Cody Braesch climbs a V3-rated bouldering route at Horsetooth Reservoir January 2019. Originally from Berthoud, the Braesch started outdoor rock climbing in 2018. “I haven’t found anything else that pushes me so hard both mentally and physically as rock climbing,” Braesch said. “It’s like a constant battle between the limits of your body and how far your mind will let you push past the fear and uncertainty of what could happen.”

Growing up in Colorado, I became intimately familiar with the great outdoors. Weekends were for hikes, week nights were for biking and winters were structured around powder days and maximizing the use of a ski pass.

I never really understood the social capital that being from Colorado has until I went on a date to Rocky Mountain National Park my sophomore year of college. The guy in question was from out of state, and upon seeing my lack of branded outdoors gear, he made the comment, “Wow, I look like the local, and you look like a transplant.”


Outdoor culture is full of social and cultural status symbols, including branded gear. People can be valued based on every aspect of their interaction with the outdoors, including the severity of their commitment to the sport. Oftentimes, these standards are set by a white and affluent upper middle class.

Colorado State University Assistant Professor of Sociology Jessie Luna researches “how cultural politics intersect with processes of capitalism to produce and naturalize social inequalities and environmental change,” her College of Liberal Arts biography reads.

In 2019, Qualititative Sociology published Luna’s research paper “The Ease of Hard Work: Embodied Neoliberalism among Rocky Mountain Fun Runners.” The paper focused on “embodied status politics among white runners in Boulder, Colorado,” Luna’s bio reads.

“I lived (in Boulder) for six years,” Luna said. “I was involved in many of the outdoor scenes: I’m a rock climber; I’m a cyclist; I go backpacking; I go hiking; I go running. I fit right in to Colorado outdoor culture.”

Luna observed fun runners and how they treat social capital while acknowledging that she herself fits some of these social markers.

“My parents took me backpacking when I was 3 years old,” Luna said. “I fit the mold of Colorado outdoor culture: I’m white and middle class; I’m highly educated and thin. … There’s these specific forms of identity that fit really neatly into that Colorado outdoor culture.”

Luna’s work delved into the social capital associated with thinness, habitus, ease, individualism and hard work. She found that the fun runner culture in Boulder placed value on how hardcore one could be in running. In addition, the culture treats certain levels of running as relatively easy.

One excerpt from the paper reads, “Fun runners often use sarcasm and humor to make fun of — or at least poke fun at — the stereotypes of extreme healthism and extreme athleticism in Boulder. This comes out frequently in the expression, ‘That’s so Boulder,’ which targets the over-the-topness that is seen as stereotypical of Boulder.”

Fun runs are very common in Boulder. They’re typically more casual group running events.

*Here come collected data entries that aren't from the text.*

Lemma load_and_cache_ready id st r st' :
  load_and_cache id st = (r, st') → diff_ready h st → diff_ready h st'.
Proof.
  unfold load_and_cache, im_contains. intros H Hr. destruct (im_get id _) eqn:Hn; [by simplify_eq|].
  destruct (loaded_substates st !! id) eqn:Hl; [by simplify_eq|].
  destruct (state_store st !! id) as [x|] eqn:Hs; simplify_eq; [|done].
  destruct Hr as [H1 H2 H3 H4 H5 H6]. split; simpl; try done.
  - intros id' Hid. rewrite lookup_insert_ne; [by apply H2|]. intros ->. rewrite Hn in Hid.
    by destruct Hid.
  - intros id' y [[<- <-]|[_ ?]]%lookup_insert_Some; [by rewrite Hs|auto].
Qed.
Lemma on_locks_ready {A : Type} (m : M LockedSubstates LockError A) st r st' :
  on_locks m st = (r, st') → diff_ready h st → diff_ready h st'.
Proof.
  unfold on_locks, map_err, zoom. destruct (m _) as [q l]. intros [= <- <-] [H1 H2 H3 H4 H5 H6]. done.
Qed.
Lemma with_locked_mut_ready {A : Type} lid (f : SubstateId → M SubstateValue RuntimeError A) st r st' :
  with_locked_mut lid f st = (r, st') → diff_ready h st → diff_ready h st'.
Proof.
  unfold with_locked_mut, bind, get_for_mut, borrow_new. intros H Hr.
  destruct (get_lock _ _ _) as [l| |]; [|by simplify_eq..]. set (id := ls_address l) in *.
  destruct (loaded_substates st !! id) as [x|] eqn:Hl; simpl in H.
  - rewrite im_get_insert, decide_True in H by done.
    assert (id ≠ SidTransactionReceipt h) as Hne by (eapply not_receipt; eauto).
    destruct (f _ _) as [q v']. injection H as _ <-.
    apply (ready_write (set_new (im_insert id _ (new_substates st))
      (set_loaded (delete id (loaded_substates st)) st))); [|apply lookup_delete_eq|done].
    apply (ready_write (set_loaded _ st)); [by apply ready_unload|apply lookup_delete_eq|done].
  - destruct (im_get id (new_substates st)) as [v|] eqn:Hn; [|by simplify_eq].
    assert (id ≠ SidTransactionReceipt h) as Hne by (eapply not_receipt; eauto).
    destruct (f _ _) as [q v']. simplify_eq. by apply ready_write.
Qed.
Lemma mutate_ready {A : Type} lid (f : SubstateId → M SubstateValue RuntimeError (option A)) st r st' :
  mutate_locked_substate_with lid f st = (r, st') → diff_ready h st → diff_ready h st'.
Proof.
  unfold mutate_locked_substate_with, borrow_new. intros H Hr.
  destruct (get_lock _ _ _) as [l| |]; [|by simplify_eq..]. set (id := ls_address l) in *.
  destruct (loaded_substates st !! id) as [x|] eqn:Hl.
  - assert (id ≠ SidTransactionReceipt h) as Hne by (eapply not_receipt; eauto).
    destruct (f id _) as [[[a|]| |] v]; simplify_eq; try by apply ready_unload.
    + apply (ready_write (set_loaded (delete id (loaded_substates st)) st));
        [by apply ready_unload|apply lookup_delete_eq|done].
    + by apply ready_reload.
  - destruct (im_get id (new_substates st)) as [v|] eqn:Hn; [|by simplify_eq].
    assert (id ≠ SidTransactionReceipt h) as Hne by (eapply not_receipt; eauto).
    destruct (f _ _) as [q v']. simplify_eq. by apply ready_write.
Qed.
Lemma store_insert_ready id v st r st' :
  is_transaction_receipt id = false →
  store_insert id v st = (r, st') → diff_ready h st → diff_ready h st'.
Proof.
  unfold store_insert, exists_. intros Hid H Hr. destruct (_ || _) eqn:He; [by simplify_eq|].
  simplify_eq. bool_to_prop. apply ready_write; [done| |by intros ->].
  by destruct (loaded_substates st !! id).
Qed.
Lemma down_utxo_ready lid st r st' :
  down_utxo lid st = (r, st') → diff_ready h st → diff_ready h st'.
Proof.
  unfold down_utxo. intros H Hr. pose proof Hr as [H1 H2 H3 H4 H5 H6].
  destruct (get_lock _ _ _) as [l| |]; [|by simplify_eq..].
  destruct (ls_address l) as [| | | | | | | |a]; try by simplify_eq.
  destruct (im_get (SidUtxo a) (new_substates st)) as [v|] eqn:Hn.
  - simplify_eq. split; simpl; try done.
    + by apply im_remove_NoDup.
    + intros id. rewrite im_get_remove by done. case_decide; [by intros [? ?]|apply H2].
    + rewrite im_get_remove by done. by case_decide.
  - destruct (loaded_substates st !! SidUtxo a) as [x|] eqn:Hl; [|by simplify_eq]. simplify_eq.
    destruct (ready_unload st (SidUtxo a) Hr) as [? ? ? _ ? ?]. split; try done.
    simpl. by apply is_add_NoDup.
Qed.
Lemma quiet_ready {A : Type} (m : M WorkingStateStore RuntimeError A) st r st' :
  quiet m → m st = (r, st') → diff_ready h st → diff_ready h st'.
Proof.
  intros Hq H Hr. destruct Hq as [id flag|lid|a|lid|id v Hv Ht Hid|B lid f Hf|B lid f Hf].
  - unfold store_try_lock, bind, ret in H. destruct (negb _); [by simplify_eq|].
    destruct (on_locks _ st) as [q st1] eqn:Hl. eapply on_locks_ready in Hl; [|exact Hr].
    destruct q; [|by simplify_eq..]. destruct (load_and_cache id st1) as [q st2] eqn:Hc.
    eapply load_and_cache_ready in Hc; [|exact Hl]. destruct q; by simplify_eq.
  - by eapply on_locks_ready.
  - unfold load_and_cache_component, bind, get, lift in H.
    destruct (load_and_cache _ st) as [q st1] eqn:Hc. eapply load_and_cache_ready in Hc; [|exact Hr].
    destruct q; by simplify_eq.
  - by eapply down_utxo_ready.
  - by eapply store_insert_ready.
  - by eapply with_locked_mut_ready.
  - by eapply mutate_ready.
Qed.
End store.
Lemma on_resource_foreign {A : Type} L h l a (m : M Resource RuntimeError A) :
  l ∈ L → ls_address l = SidResource a → foreign a →
  triple (holding L h) (on_resource_mut l m) (λ _, holding L h) (holding L h).
Proof.
  intros Hl Ha Hf s q s' Hs H. destruct (panic_or q) as [->|Hp]; [done|].
  assert (holding L h s'); [|by destruct q].
  destruct (on_resource_effect L h l m s q s' Hs Hl H Hp) as [[? _]|(x0 & x & Hx & _ & _ & Hst)];
    [done|]. apply Hst. destruct Hs as (_ & _ & [H1 H2 H3 H4 (n & Hn & Hle)]).
  rewrite Ha in *. split; try done.
  - intros id' y [[_ [=]]|[_ ?]]%lookup_insert_Some. by eapply H1.
  - exists n. split; [by eapply backed_foreign|].
    rewrite (map_total_insert _ _ _ _ (SvResource x0)) by done. simpl. lia.
Qed.
Lemma mint_container_address l ra arg s c s' :
  mint_container encoded_len l ra arg s = (Ok c, s') → resource_address c = ra.
Proof.
  intros H. destruct arg as [amt|tokens|stmt|amt]; cbn [mint_container] in H.
  - unfold fungible, lift in H. repeat case_match; by simplify_eq/=.
  - unfold bind, ret in H. destruct (for_each _ _ _) as [[]]; by simplify_eq.
  - unfold bind, get, lift in H. destruct (get_resource s l); simpl in H; [|done..].
    destruct (to_view_key_public_key _ _); simpl in H; [|done..].
    unfold mint_confidential in H. repeat case_match; simplify_eq/=.
    all: destruct (validate_confidential_statement _ _) as [v| |]; simplify_eq/=;
      repeat case_match; by simplify_eq/=.
  - unfold stealth, lift in H. repeat case_match; by simplify_eq/=.
Qed.
Lemma mint_foreign_tail {A : Type} L h l ra arg (tracking : bool)
    (m : ResourceContainer → M Resource RuntimeError A) :
  l ∈ L → ls_address l = SidResource ra → foreign ra →
  triple (holding L h)
    (let! c := mint_container encoded_len l ra arg in
     if tracking then do! on_resource_mut l (m c) in ret c else ret c)
    (λ c s, sound c ∧ holding L (h + worth c) s) (holding L h).
Proof.
  intros Hl Ha Hf. apply (triple_bind _ _ (λ c s, (sound c ∧ worth c = 0) ∧ holding L h s)).
  { intros s q s' Hs H. pose proof H as H'. destruct (panic_or q) as [->|Hp]; [done|].
    apply mint_container_follows with (R := conserves) in H'; [|apply _].
    specialize (H' Hp L h Hs). destruct q as [c| |]; [|done..]. split; [|done].
    apply foreign_worth. by rewrite (mint_container_address _ _ _ _ _ _ H). }
  intros c. apply triple_pure. intros [Hc Hw].
  assert (∀ s, holding L h s → sound c ∧ holding L (h + worth c) s) as Hret.
  { intros s Hs. split; [done|]. by rewrite Hw, Z.add_0_r. }
  destruct tracking; [|by apply triple_ret].
  eapply triple_bind; [by eapply on_resource_foreign|]. intros u. by apply triple_ret.
Qed.
Lemma burn_neutral L h l b hook :
  0 ≤ h → (∀ c m a k, follows conserves (hook c m a k)) →
  (∀ bk, sound (bucket_container bk) →
     triple (holding L (h + worth (bucket_container bk))) (burn_bucket bk) (λ _, holding L h)
       (holding L h)) →
  (∀ n, triple (holding L h) (on_resource_mut l (decrease_total_supply n)) (λ _, holding L h)
     (holding L h)) →
  triple (holding L h)
    (let! checked := check_access_rules l Burn in
     do! invoke_hook modules hook checked.1 checked.2 Burn in
     let! bucket := take_bucket b in
     do! burn_bucket bucket in
     do! on_resource_mut l (decrease_total_supply (bucket_amount bucket)) in
     do! unlock_substate l in
     ret IrUnit) (λ _, holding L h) (holding L h).
Proof.
  intros Hh Hhook Hburn Hdec. t_skip. t_skip. eapply triple_bind; [by apply triple_take_bucket|].
  intros bk. apply triple_pure. intros Hs. eapply triple_bind; [by apply Hburn|]. intros [].
  eapply triple_bind; [apply Hdec|].
  intros ?. cbv beta. t_skip. t_ret.
Qed.
End foreign.
(** Minting the token puts it in hand; it was nowhere. *)
Lemma new_token L h nf :
  0 ≤ h → nf_is_burnt nf = false →
  triple (holding L h) (new_substate encoded_len (token_id r t) (SvNonFungible nf))
    (λ _, holding L (h + 1)) (holding L h).
Proof.
  intros Hh Hnf. unfold new_substate. t_skip. t_skip.
  intros s q s' Hs Hrun. pose proof Hs as (HL & Hok & Hf).
  unfold on_store, zoom in Hrun. destruct (store_insert _ _ _) as [q0 st] eqn:Hq.
  injection Hrun as <- <-. apply store_insert_effect in Hq as (Hl & Hok' & Hall); [|done..].
  assert (∀ h', funds_ok (all_values st) (buckets s) (proofs s) h' → holding L h' (set_store st s))
    as Hst. { intros h' Hf'. split_and!; [|done..]. unfold standing. simpl. by rewrite Hl. }
  destruct Hall as [[-> [e ->]]|[Hn Hall]]; [done|].
  assert (holding L (h + 1) (set_store st s)) as Hs'.
  { apply Hst. rewrite Hall. pose proof Hf as [H1 H2 H3 H4 (n & [(res & Hr & Ht) Hm] & Hle)].
    rewrite Hn in Hm. simpl in Hm. split; try done; [lia|].
    exists 1. rewrite map_total_insert_new by done. simpl. split; [|lia].
    split; [|rewrite lookup_insert_eq; simpl; by rewrite Hnf]. exists res. by rewrite lookup_insert_ne. }
  destruct q0; [done| |done]. eapply holding_le; [exact Hs'|lia].
Qed.
Lemma mint_tokens_list L (l : list (NonFungibleId * (Value * Value))) :
  NoDup l.*1 → ∀ h, 0 ≤ h →
  triple (holding L h) (for_each l (mint_token encoded_len r))
    (λ _, holding L (h + in_set t (list_to_set l.*1))) (holding L h).
Proof.
  induction l as [|[id [data mut_data]] l IH]; intros Hn h Hh.
  { apply triple_ret. intros s Hs. csimpl. by rewrite in_set_empty, Z.add_0_r. }
  csimpl in *. apply list.NoDup_cons in Hn as [Hid Hn].
  pose proof (in_set_bounds t (list_to_set l.*1)) as Hb.
  apply (triple_bind _ _ (λ _, holding L (h + in_set t {[id]}))).
  - intros s q s' Hs H. unfold mint_token in H.
    destruct (substate_exists _ _); [by simplify_eq|]. destruct (decide (id = t)) as [->|Hne].
    + replace (in_set t {[t]}) with 1 by (unfold in_set; by rewrite decide_True by set_solver).
      exact (new_token L h (nf_new data mut_data) Hh eq_refl s q s' Hs H).
    + replace (in_set t {[id]}) with 0 by (unfold in_set; by rewrite decide_False by set_solver).
      rewrite Z.add_0_r. refine (triple_follows L h _ (holding L h) _ _ s q s' Hs H); [|done].
      apply new_substate_follows; [apply _|done..].
  - intros u. pose proof (in_set_bounds t {[id]}).
    assert (0 ≤ h + in_set t {[id]}) as Hh' by lia. specialize (IH Hn _ Hh').
    eapply triple_exc; [|eapply triple_post; [|exact IH]].
    + intros s Hs. eapply holding_le; [exact Hs|lia].
    + intros v s Hs. eapply holding_le; [exact Hs|].
      rewrite (in_set_split t ({[id]} ∪ list_to_set l.*1) {[id]} (list_to_set l.*1)); [lia|done|set_solver].
Qed.
Lemma mint_unique L h l arg :
  0 ≤ h → l ∈ L →
  triple (holding L h) (mint_resource encoded_len l arg)
    (λ c s, sound c ∧ holding L (h + worth c) s) (holding L h).
Proof.
  intros Hh Hl. apply (triple_at_known _ (λ s, bind _ _)). intros s0 Hs0.
  apply triple_lift_bind; [done|]. intros ra Hra. apply triple_lift_bind; [done|]. intros res Hres.
  case_bool_decide as Htype; [by apply triple_throw|].
  assert (ls_address l = SidResource ra) as Ha.
  { destruct (ls_address l); simplify_eq/=. done. }
  destruct (decide (ra = r)) as [->|Hne]; [|by eapply mint_foreign_tail].
  destruct (read_resource L h s0 l r res Hs0 Hl Ha Hres) as (res0 & Hr0 & x & [= <-] & Ht & _).
  destruct (holding_backed _ _ _ Hs0) as (n & [(res' & Hr & Ht') _]).
  rewrite Hr0 in Hr. injection Hr as <-.
  destruct arg as [|tokens| |]; simpl in Htype; try congruence. cbn [mint_container].
  apply (triple_bind _ _ (λ c, holding L (h + worth c))).
  - eapply triple_bind; [apply mint_tokens_list; [apply btree_map_iter_NoDup|done]|].
    intros u. apply triple_ret. intros s Hs. simpl. rewrite decide_True, in_set_empty, Z.add_0_r by done.
    replace (dom tokens) with (list_to_set (btree_map_iter tokens).*1 : gset NonFungibleId); [done|].
    apply set_eq. intros id. rewrite elem_of_list_to_set, elem_of_dom, list_elem_of_fmap. split.
    + intros ([id' d] & -> & Hin%elem_of_btree_map_iter). by eexists.
    + intros [d Hd]. exists (id, d). split; [done|]. by apply elem_of_btree_map_iter.
  - intros c. pose proof (worth_nonneg c Logic.I) as Hc.
    assert (∀ s, holding L (h + worth c) s → holding L h s) as Hle.
    { intros s Hs. eapply holding_le; [exact Hs|]. simpl in *. lia. }
    destruct (is_supply_tracking_enabled res); [|by apply triple_ret].
    eapply triple_bind; [eapply triple_exc; [exact Hle|]|].
    { eapply on_resource_typed; [|exact Hl|exact Ha]. intros y. apply increase_typed. }
    intros u. by apply triple_ret.
Qed.
(** Burning a bucket takes what is in hand of the token. *)
Lemma burn_tokens_list L (l : list NonFungibleId) :
  NoDup l → ∀ h, 0 ≤ h →
  triple (holding L (h + in_set t (list_to_set l))) (for_each l (burn_token r))
    (λ _, holding L h) (holding L h).
Proof.
  induction l as [|id l IH]; intros Hn h Hh.
  { apply triple_ret. intros s Hs. csimpl in Hs. by rewrite in_set_empty, Z.add_0_r in Hs. }
  csimpl in *. apply list.NoDup_cons in Hn as [Hid Hn].
  rewrite (in_set_split t ({[id]} ∪ list_to_set l) {[id]} (list_to_set l)) by (done || set_solver).
  pose proof (in_set_bounds t (list_to_set l)) as Hb. pose proof (in_set_bounds t {[id]}) as Hb'.
  rewrite Z.add_assoc, Z.add_shuffle0.
  apply (triple_bind _ _ (λ _, holding L (h + in_set t (list_to_set l)))); [|intros []; by apply IH].
  eapply triple_exc; [|apply triple_burn_token; [lia..|]].
  { intros s Hs. eapply holding_le; [exact Hs|lia]. }
  intros m n x x' Hx Hlive Hburnt [(res & Hr & Ht) Hn'].
  exists (live (<[SidNonFungible (MkNonFungibleAddress r id) := SvNonFungible x']> m !! token_id r t)).
  split.
  - split; [|done]. exists res. by rewrite lookup_insert_ne.
  - intros n0 [_ ->]. unfold in_set. destruct (decide (id = t)) as [->|Hne].
    + rewrite decide_True by set_solver. unfold token_id. rewrite lookup_insert_eq, Hx. simpl.
      rewrite Hlive, Hburnt. lia.
    + rewrite decide_False by set_solver. rewrite lookup_insert_ne; [lia|]. unfold token_id. congruence.
Qed.
(** Tokens of another resource. *)
Lemma burn_other_token a id : a ≠ r → follows conserves (burn_token a id).
Proof.
  intros Ha. apply follows_triple. intros L h Hh.
  pose proof (triple_burn_token L h 0 a id Hh (Z.le_refl 0)) as Hb. rewrite Z.add_0_r in Hb. apply Hb.
  intros m n x x' Hx _ _ [(res & Hr & Ht) Hn]. exists n. split.
  - split; [exists res; by rewrite lookup_insert_ne|]. rewrite lookup_insert_ne; [done|].
    unfold token_id. congruence.
  - intros n0 [_ ->]. lia.
Qed.
Lemma burn_bucket_held L h bk :
  0 ≤ h →
  triple (holding L (h + worth (bucket_container bk))) (burn_bucket bk) (λ _, holding L h) (holding L h).
Proof.
  intros Hh. pose proof (worth_nonneg (bucket_container bk) Logic.I) as Hw.
  assert (∀ s, holding L (h + worth (bucket_container bk)) s → holding L h s) as Hle.
  { intros s Hs. eapply holding_le; [exact Hs|lia]. }
  unfold burn_bucket. destruct (Amount.is_zero _); [by apply triple_ret|].
  destruct bk as [id c]. unfold bucket_resource_address. simpl in *.
  destruct c as [|a ids locked| |]; simpl; try (by apply triple_ret).
  destruct (decide (a = r)) as [->|Hne].
  - eapply triple_pre; [|apply burn_tokens_list; [apply btree_iter_NoDup|done]].
    intros s Hs. eapply holding_le; [exact Hs|].
    rewrite list_to_set_btree_iter. pose proof (in_set_bounds t ids). pose proof (in_set_bounds t locked). lia.
  - rewrite Z.add_0_r. apply triple_follows; [|done].
    apply follows_for_each; [apply _|]. intros x. by apply burn_other_token.
Qed.
Lemma token_burn_conserves hook b :
  (∀ c m a k, follows conserves (hook c m a k)) → follows conserves (bucket_burn modules hook b).
Proof.
  intros Hhook. apply follows_triple. intros L h Hh. unfold bucket_burn. t_skip. t_skip.
  eapply triple_bind; [by apply triple_lock_substate|]. intros l. apply triple_pure. intros Ha.
  apply (triple_post _ _ _ (λ _, holding (l :: L) h)); [intros ??; apply drop_lock|].
  apply (triple_exc _ _ _ _ (holding (l :: L) h)); [intros ?; apply drop_lock|].
  apply burn_neutral; [done..|intros bk _; by apply burn_bucket_held|intros n].
  eapply on_resource_typed; [intros x; apply decrease_typed|by left|exact Ha].
Qed.
Lemma token_stealth_burn_conserves a id p : follows conserves (resource_stealth_burn a id p).
Proof.
  apply follows_triple. intros L h Hh. unfold resource_stealth_burn. t_skip. t_skip. t_skip.
  case_bool_decide; [by apply triple_throw|]. t_skip. t_skip. t_skip. t_skip.
  eapply triple_bind; [apply triple_follows; [solve [follow]|weaken]|]. intros value; cbv beta.
  apply (triple_bind _ _ (λ _, holding L h)).
  - destruct value as [v|]; [|t_ret]. destruct (Amount.is_positive v); [|t_ret].
    eapply triple_bind; [by apply triple_lock_substate|]. intros l'. apply triple_pure. intros Hla'.
    apply (triple_post _ _ _ (λ _, holding (l' :: L) h)); [intros ??; apply drop_lock|].
    apply (triple_exc _ _ _ _ (holding (l' :: L) h)); [intros ?; apply drop_lock|].
    eapply triple_bind;
      [eapply on_resource_typed; [intros x; apply decrease_typed|by left|exact Hla']|].
    intros ?; cbv beta. apply triple_follows; [follow|weaken].
  - intros ?; cbv beta. t_skip. t_ret.
Qed.
End laws.
(* ===== verification/RuntimeProps.v ===== *)
(** * Correctness of the runtime calls

    The handlers of [Runtime], run from a state in which the substates they touch
    are not locked: what a call does on every branch, that it gives back the locks
    it takes, and that matching calls undo each other. *)
From stdpp Require Import base gmap list strings numbers.
From S2P Require Import Prelude Bor BTree Ids IndexedValue IdProvider Amount Crypto Confidential.
From S2P Require Import ResourceContainer FreezeFlags Proof Bucket Vault AccessRules RuntimeError.
From S2P Require Import Auth Locking Fees Substate Stealth FeeState Scope StateStore WorkingState.
From S2P Require Import HandlerRuns Runtime Examples.
Open Scope Z_scope.

(** ** Preconditions *)
(** The ids in use were drawn from the counter. *)
Definition ids_fresh (s : WorkingState) : Prop :=
  let n := bucket_counter (object_ids s) in
  0 ≤ n < U32_MAX ∧ (∀ b, is_Some (buckets s !! b) → Z.of_N b < n) ∧
  (∀ p, is_Some (proofs s !! p) → Z.of_N p < n).

(** The state in which a template calls the engine. *)
Record state_wf (s : WorkingState) : Prop := {
  st_store : store_wf (store s);
  st_locks : 2 ≤ locks_left (store s);
  st_frames : call_frames s ≠ [];
  st_scope : scope_wf (current_call_scope s);
  st_events : (length (events s) < max_events)%nat;
}.

(** The vault [vid] holds [v], whose resource is [r]; neither is locked. *)
Record vault_at (s : WorkingState) (vid : VaultId) (v : Vault) (r : Resource) : Prop := {
  va_vault : view (store s) (SidVault vid) = Some (SvVault v);
  va_resource : view (store s) (SidResource (vault_resource_address v)) = Some (SvResource r);
  va_free_vault : free (store s) (SidVault vid);
  va_free_resource : free (store s) (SidResource (vault_resource_address v));
}.

(** Two locks, taken one after the other. *)
Record two_locked (st st' : WorkingStateStore) (l1 l2 : LockedSubstate) (v1 v2 : SubstateValue) :
    Prop := {
  tl_wf : store_wf st';
  tl_view : same_view st st';
  tl_holds1 : holds st' l1 v1;
  tl_holds2 : holds st' l2 v2;
  tl_ne : ls_address l1 ≠ ls_address l2;
  tl_fresh1 : lock_ids (locked_substates st) !! ls_lock_id l1 = None;
  tl_fresh2 : lock_ids (locked_substates st) !! ls_lock_id l2 = None;
  tl_free1 : free st (ls_address l1);
  tl_free2 : free st (ls_address l2);
  tl_ids : lock_ids (locked_substates st') =
    <[ls_lock_id l2 := ls_address l2]>
      (<[ls_lock_id l1 := ls_address l1]> (lock_ids (locked_substates st)));
  tl_locks : locks (locked_substates st') =
    <[ls_address l2 := lock_state_from (ls_lock_flag l2)]>
      (<[ls_address l1 := lock_state_from (ls_lock_flag l1)]> (locks (locked_substates st)));
  tl_left : locks_left st' = locks_left st - 2;
}.

(** Deleting two fresh keys that were inserted gives the map back. *)
Lemma delete_two {K A : Type} `{Countable K} (m : gmap K A) (a b : K) (x y : A) :
  m !! a = None → m !! b = None →
  delete a (delete b (<[b := y]> (<[a := x]> m))) = m ∧
  delete b (delete a (<[b := y]> (<[a := x]> m))) = m.
Proof.
  intros Ha Hb. assert (delete a (delete b (<[b := y]> (<[a := x]> m))) = m) as H1.
  { rewrite delete_insert_eq. destruct (decide (a = b)) as [->|].
    - by rewrite delete_insert_eq, delete_delete_eq, delete_id.
    - rewrite (delete_insert_ne _ b a) by done. rewrite delete_insert_eq, delete_delete.
      by rewrite !delete_id by (done || by rewrite lookup_delete_ne). }
  split; [done|]. by rewrite delete_delete.
Qed.
(* ===== verification/RuntimeSupply.v ===== *)
(** * Supply of a resource

    Minting and burning through the runtime: the tracked supply of a resource
    moves with the buckets that are created and destroyed, and what burning a
    stealth UTXO does to it. *)
From stdpp Require Import base gmap list strings numbers.
From S2P Require Import Prelude Bor BTree Ids IndexedValue IdProvider Amount Crypto Confidential.
From S2P Require Import ResourceContainer FreezeFlags Proof Bucket Vault AccessRules RuntimeError.
From S2P Require Import Auth Locking Fees Substate Stealth FeeState Scope StateStore WorkingState.
From S2P Require Import HandlerRuns Runtime Examples RuntimeProps.
Open Scope Z_scope.

(** The amounts a resource with this supply can mint. *)
Definition can_mint (r : Resource) (amt : Z) : Prop :=
  0 ≤ amt ≤ i192_MAX ∧
  match total_supply r with Some n => 0 ≤ n ∧ n + amt ≤ i192_MAX | None => True end.
Definition with_supply (f : Z → Z) (r : Resource) : Resource :=
  set_total_supply (f <$> total_supply r) r.

(** Minting an amount, and the container it gives. *)
Inductive mints_amount (ra : ResourceAddress) (amt : Z) : MintArg → ResourceContainer → Prop :=
  | mints_fungible : mints_amount ra amt (MintFungible amt) (Fungible ra amt 0)
  | mints_stealth : mints_amount ra amt (MintStealth amt) (Stealth ra amt 0).

Lemma with_supply_back (r : Resource) amt :
  with_supply (λ n, n - amt) (with_supply (λ n, n + amt) r) = r.
Proof.
  unfold with_supply, set_total_supply. destruct r as [? ? ? ? ? [n|]]; simpl; [|done].
  do 2 f_equal. lia.
Qed.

One person Luna observed was a working-class woman who attended with earnest interest in running. She had all of the nice gear for more serious long runs, but because she wasn’t familiar with the culture, she brought this gear to the wrong event. Her peers used that gear for a longer weekend run, while the fun run was for pizza and beer that had been “earned” after participating.

Running is just one aspect of outdoor culture in Colorado, and its social standards aren’t unique to the sport. Climbers, skiers and even hikers all participate in this value system, albeit in varying ways.

More often than not, these status symbols exclude minorities from participating, especially people of color and people without the expendable income to participate. This even extends to how open spaces are used. A classic example is how people of color are viewed in open recreation spaces as opposed to white people.

Books like “Black Faces, White Spaces” by Carolyn Finney; “Romancing the Wild: Cultural Dimensions of Ecotourism,” by Robert Fletcher; and “The Slums of Aspen: Immigrants vs. the Environment in America’s Eden” by Lisa Sun-Hee Park and David Naguib Pellow are examples among many that explore just how much outdoor culture exacerbates racial and economic disparities.

Aspen, Colorado, in particular is well known worldwide for the outdoor access it provides. This luxury outdoor experience comes at the cost of those working for their livelihood in that area.

Coloradans pride themselves on getting in their ski days, but in towns like Aspen, that comes at the cost of others. Immigrant communities have held Aspen up on their backs for decades with very little reward for their work.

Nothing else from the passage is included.